*Work item*
Even the shortest line counts, so transcribe all the data exactly.

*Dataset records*
(** ** Streams that end with unread data *)

(** The peer opens streams 2, 4, 6, ... in turn with one byte of DATA and
    END_STREAM. *)
Definition ended_stream (k : nat) : rx_event := Chunk (build_frame FRAME_DATA FLAG_END_STREAM (2 * Z.of_nat k) [x41]).
Definition flooded : H2Framer :=
  (call (ReadStream 1 1) (set_rx (rx (io fresh) ++ map ended_stream (seq 1 33)) (set_wr [] fresh))).1.
Lemma flooded_reachable : reachable flooded.
Proof.
  eapply reachable_step; [|apply (step_call (ReadStream 1 1)); done].
  eapply reachable_step; [apply fresh_reachable|apply (step_socket (map ended_stream (seq 1 33)) [])].
Qed.

(** The limit on unknown streams does not count streams that have ended, and
    data that arrived on them can become unreadable. A peer that opens 33 streams
    one after the other, each with one byte and END_STREAM, leaves 33 buffered
    unknown streams, although the limit for those is 32; and the byte received on
    the first of them can no longer be read, because its tombstone was evicted and
    the stream now counts as reused, while the byte stays charged to the buffer. *)
Theorem h2_ended_stream_lost :
  exists s, reachable s /\ (size (stream_bufs (bufs s)) = S MAX_UNKNOWN_BUFFERED_STREAMS)%nat /\
    buf_of (bufs s) 2 = [x41] /\
    read_stream 2 1 s =
      (s, Err (HProtocol (Msg "peer stream {stream_id} was already opened and cannot be reused" [2]))).
Proof.
  exists flooded. split; [apply flooded_reachable|]. vm_compute. done.
Qed.

End H2Conn.
Lemma recv_reply_spec id k c :
  CInv c ->
  wpx (recv_reply_on_stream id k) (fun m c' => CInv c' /\ unusable c = false /\ marked (framer c') = false /\ answered id k m c c')
    (fun c' => CInv c' /\ exists q, holds id q c c') (fun c' => CInv c' /\ waiting id k c c') c.
Proof.
  intros Hc. unfold recv_reply_on_stream. wpx_step.
  apply ensure_spec; [split; [done|]; exists (parked_on (parked c) id); by apply holds_self, settled_self|]. intros Hu.
  assert (marked (framer c) = false) as Hm0.
  { unfold unusable in Hu. destruct (marked (framer c)); [|done]. by rewrite orb_true_r in Hu. }
  wpx_step. eapply wpx_mono; [by apply finish_spec| | |]; cbv beta.
  2: { intros c1 Hs. split; [apply Hs|]. exists (parked_on (parked c) id). by apply holds_self. }
  2: { intros c1 Hs. split; [apply Hs|]. exists [], (framer c). split; [by apply fetched_nil|]. split; [constructor|].
       split; [right; exists []; apply received_view; apply Hs|by apply holds_self]. }
  intros _ c1 Hset. pose proof Hset as (Hc1 & Hs & Hp & Hv & Hm). pose proof Hc1 as (Hi1 & Ha1 & Hn1). wpx_step.
  eapply (wpx_mono _ (fun r c2 => CInv c2 /\ framer c2 = framer c1 /\
    match pick k (parked_on (parked c) id) with
    | None => r = None /\ c2 = c1 | Some (m, q) => r = Some m /\ holds id q c c2 end) _ (fun _ => False) _ (fun _ => False)); [| |done|done].
  { apply wpx_on_parked. eapply wpx_mono; [by apply (take_spec stream_max conn_max)| |done|done]. cbv beta. rewrite Hp.
    intros r p. destruct (pick k _) as [[m q]|].
    - intros [-> Hq]. split; [split_and!; [done|by destruct Hq|done]|]. by split.
    - intros [-> ->]. rewrite <- Hp. by destruct c1. }
  intros r c2 (Hc2 & Hf2 & Hr). destruct (pick k (parked_on (parked c) id)) as [[m q]|] eqn:Epick; destruct Hr as [-> Hr].
  { apply wpx_ret. unfold answered. rewrite Epick, Hf2, Hm. split_and!; try done. by apply fetched_nil. }
  subst c2. wpx_step. apply wpx_get. eapply wpx_mono; [apply reply_loop_spec; [unfold reply_fuel, avail; lia|done]| | |]; cbv beta.
  - intros m c' (Hc' & Hv' & ms & Hfe & Hk & Hun & Hh). unfold answered. rewrite Epick. split; [done|]. split; [done|]. split; [done|].
    exists ms. rewrite Hp in Hh. split; [by eapply fetched_view|]. split; [done|]. split; [done|]. eapply holds_trans; [by apply holds_self|done].
  - intros c' [Hc' Hh]. split; [done|]. exists []. eapply holds_trans; [by apply (holds_self id)|done].
  - intros c' (Hc' & ms & f & Hfe & Hun & Hd & Hh). split; [done|]. exists ms, f. rewrite Hp in Hh.
    split; [by eapply fetched_view|]. split; [done|]. split; [done|]. eapply holds_trans; [by apply holds_self|done].
Qed.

*Result below*
(** ** Streams that end with unread data *)

(** The peer opens streams 2, 4, 6, ... in turn with one byte of DATA and
    END_STREAM. *)
Definition ended_stream (k : nat) : rx_event := Chunk (build_frame FRAME_DATA FLAG_END_STREAM (2 * Z.of_nat k) [x41]).
Definition flooded : H2Framer :=
  (call (ReadStream 1 1) (set_rx (rx (io fresh) ++ map ended_stream (seq 1 33)) (set_wr [] fresh))).1.
Lemma flooded_reachable : reachable flooded.
Proof.
  eapply reachable_step; [|apply (step_call (ReadStream 1 1)); done].
  eapply reachable_step; [apply fresh_reachable|apply (step_socket (map ended_stream (seq 1 33)) [])].
Qed.

(** The limit on unknown streams does not count streams that have ended, and
    data that arrived on them can become unreadable. A peer that opens 33 streams
    one after the other, each with one byte and END_STREAM, leaves 33 buffered
    unknown streams, although the limit for those is 32; and the byte received on
    the first of them can no longer be read, because its tombstone was evicted and
    the stream now counts as reused, while the byte stays charged to the buffer. *)
Theorem h2_ended_stream_lost :
  exists s, reachable s /\ (size (stream_bufs (bufs s)) = S MAX_UNKNOWN_BUFFERED_STREAMS)%nat /\
    buf_of (bufs s) 2 = [x41] /\
    read_stream 2 1 s =
      (s, Err (HProtocol (Msg "peer stream {stream_id} was already opened and cannot be reused" [2]))).
Proof.
  exists flooded. split; [apply flooded_reachable|]. vm_compute. done.
Qed.

End H2Conn.
Lemma recv_reply_spec id k c :
  CInv c ->
  wpx (recv_reply_on_stream id k) (fun m c' => CInv c' /\ unusable c = false /\ marked (framer c') = false /\ answered id k m c c')
    (fun c' => CInv c' /\ exists q, holds id q c c') (fun c' => CInv c' /\ waiting id k c c') c.
Proof.
  intros Hc. unfold recv_reply_on_stream. wpx_step.
  apply ensure_spec; [split; [done|]; exists (parked_on (parked c) id); by apply holds_self, settled_self|]. intros Hu.
  assert (marked (framer c) = false) as Hm0.
  { unfold unusable in Hu. destruct (marked (framer c)); [|done]. by rewrite orb_true_r in Hu. }
  wpx_step. eapply wpx_mono; [by apply finish_spec| | |]; cbv beta.
  2: { intros c1 Hs. split; [apply Hs|]. exists (parked_on (parked c) id). by apply holds_self. }
  2: { intros c1 Hs. split; [apply Hs|]. exists [], (framer c). split; [by apply fetched_nil|]. split; [constructor|].
       split; [right; exists []; apply received_view; apply Hs|by apply holds_self]. }
  intros _ c1 Hset. pose proof Hset as (Hc1 & Hs & Hp & Hv & Hm). pose proof Hc1 as (Hi1 & Ha1 & Hn1). wpx_step.
  eapply (wpx_mono _ (fun r c2 => CInv c2 /\ framer c2 = framer c1 /\
    match pick k (parked_on (parked c) id) with
    | None => r = None /\ c2 = c1 | Some (m, q) => r = Some m /\ holds id q c c2 end) _ (fun _ => False) _ (fun _ => False)); [| |done|done].
  { apply wpx_on_parked. eapply wpx_mono; [by apply (take_spec stream_max conn_max)| |done|done]. cbv beta. rewrite Hp.
    intros r p. destruct (pick k _) as [[m q]|].
    - intros [-> Hq]. split; [split_and!; [done|by destruct Hq|done]|]. by split.
    - intros [-> ->]. rewrite <- Hp. by destruct c1. }
  intros r c2 (Hc2 & Hf2 & Hr). destruct (pick k (parked_on (parked c) id)) as [[m q]|] eqn:Epick; destruct Hr as [-> Hr].
  { apply wpx_ret. unfold answered. rewrite Epick, Hf2, Hm. split_and!; try done. by apply fetched_nil. }
  subst c2. wpx_step. apply wpx_get. eapply wpx_mono; [apply reply_loop_spec; [unfold reply_fuel, avail; lia|done]| | |]; cbv beta.
  - intros m c' (Hc' & Hv' & ms & Hfe & Hk & Hun & Hh). unfold answered. rewrite Epick. split; [done|]. split; [done|]. split; [done|].
    exists ms. rewrite Hp in Hh. split; [by eapply fetched_view|]. split; [done|]. split; [done|]. eapply holds_trans; [by apply holds_self|done].
  - intros c' [Hc' Hh]. split; [done|]. exists []. eapply holds_trans; [by apply (holds_self id)|done].
  - intros c' (Hc' & ms & f & Hfe & Hun & Hd & Hh). split; [done|]. exists ms, f. rewrite Hp in Hh.
    split; [by eapply fetched_view|]. split; [done|]. split; [done|]. eapply holds_trans; [by apply holds_self|done].
Qed.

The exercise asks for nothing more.